Wade in the Water by Tracy K. Smith These poems weave together personal history, natural imagery, and social consciousness in a way that echoes Gay's integration of garden metaphors with larger themes.
What the Living Do by Marie Howe The collection examines loss and celebrates ordinary moments with the same keen attention to detail and gratitude that characterizes Gay's work.
The Wild Iris by Louise Glück These poems speak through flowers and garden imagery to explore existence and consciousness, sharing Gay's deep connection to plant life and growth cycles.
American Primitive by Mary Oliver The poems connect human experience to the natural world through precise observations and moments of transcendence that mirror Gay's attention to garden life and cycles.
Wade in the Water by Tracy K. Smith These poems weave together personal history, natural imagery, and social consciousness in a way that echoes Gay's integration of garden metaphors with larger themes.

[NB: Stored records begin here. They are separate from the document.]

Lemma ex_rebuild_typed : typed_input ex_rebuild_input.
Proof. apply Forall_singleton, ex_policy_typed. split; vm_compute; [discriminate|reflexivity]. Qed.

Lemma ex_rebuild_transits : typed_transits ex_rebuild_input.
Proof.
  apply Forall_forall. intros f Hf. apply (bool_decide_unpack (- 2^63 ≤ fl_HoldingTransit f ∧ fl_HoldingTransit f < 2^63)).
  revert f Hf. apply Forall_forall. repeat (apply Forall_cons; split; [vm_compute; exact I|]). apply Forall_nil_2.
Qed.

Lemma ex_rebuild_continuous : continuous ex_rebuild_input.
Proof. by repeat constructor. Qed.

Lemma ex_rebuild_ok : ApplyArrivalSequenceRebuild ex_rebuild_input (clock 10 0) = Ok ex_rebuilt.
Proof. vm_compute. reflexivity. Qed.

Lemma ex_rebuilt_in i : (i < 7)%nat → ex_rebuilt_entry i ∈ re_Entries (de_Candidate (rbd_Decision ex_rebuilt)).
Proof.
  intros Hi. apply list_elem_of_lookup. exists i.
  do 7 (destruct i as [|i]; [vm_compute; reflexivity|]). lia.
Qed.

Lemma rebuild_separated_witness :
  ∃ policies groups p, prepareInput (rebuild_input ex_rebuild_input) = Ok (policies, groups) ∧
    policies !! ce_RunwayGroupID (ex_rebuilt_entry 2) = Some p ∧
    (separated_candidates p (ex_rebuilt_entry 2) (ex_rebuilt_entry 3) ∨
     ce_Protected (ex_rebuilt_entry 2) = true ∧ ce_Protected (ex_rebuilt_entry 3) = true ∧ ns (ce_Time (ex_rebuilt_entry 3)) < ns (clock 10 0)).
Proof.
  apply (rebuild_separated ex_rebuild_input (clock 10 0) ex_rebuilt);
    [exact ex_rebuild_typed|exact ex_rebuild_transits|exact ex_rebuild_continuous|vm_compute; discriminate|exact ex_rebuild_ok
    |apply ex_rebuilt_in; lia|apply ex_rebuilt_in; lia|vm_compute; reflexivity|vm_compute; reflexivity].
Defined.

Lemma rebuild_complete_witness :
  ce_Callsign <$> re_Entries (de_Candidate (rbd_Decision ex_rebuilt)) =
    ["TMA2"; "TMA1"; "HLD1"; "BLK1"; "HLD2"; "HLD3"; "INB1"]%string ∧
  let untimed_flight f := untimed (rebuild_flight (blocked_holds (in_Flights ex_rebuild_input)) f) in
  ce_Callsign <$> re_Entries (de_Candidate (rbd_Decision ex_rebuilt)) ≡ₚ
    fl_Callsign <$> filter (λ f, untimed_flight f = false) (in_Flights ex_rebuild_input) ∧
  ∀ f, f ∈ in_Flights ex_rebuild_input → untimed_flight f = true → no_timing f ∈ ro_Diagnostics (rbd_Outcome ex_rebuilt).
Proof.
  split; [vm_compute; reflexivity|].
  apply (rebuild_complete ex_rebuild_input (clock 10 0) ex_rebuilt);
    [exact ex_rebuild_typed|exact ex_rebuild_transits|exact ex_rebuild_continuous|vm_compute; discriminate|exact ex_rebuild_ok].
Defined.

What the Living Do by Marie Howe The collection examines loss and celebrates ordinary moments with the same keen attention to detail and gratitude that characterizes Gay's work.
The Wild Iris by Louise Glück These poems speak through flowers and garden imagery to explore existence and consciousness, sharing Gay's deep connection to plant life and growth cycles.
🤔 Interesting facts
🌱 Ross Gay wrote Catalog of Unabashed Gratitude while tending to his community garden plots in Bloomington, Indiana, where he cultivated fruit trees and vegetables that later inspired many poems in the collection.
🏆 The book won the 2015 National Book Critics Circle Award and the 2016 Kingsley Tufts Poetry Award, establishing itself as one of the most celebrated poetry collections of the decade.
🎓 While writing this collection, Gay was simultaneously working on The Book of Delights, a book of essays that also explores joy and gratitude, demonstrating his sustained commitment to documenting life's pleasures.
🌳 Many poems in the collection honor Gay's late father through references to gardening and fig trees, connecting themes of loss and mortality with growth and abundance.
🤝 The book's title poem was written as a direct address to the reader, creating an intimate conversation that reflects Gay's belief that gratitude is inherently communal and meant to be shared.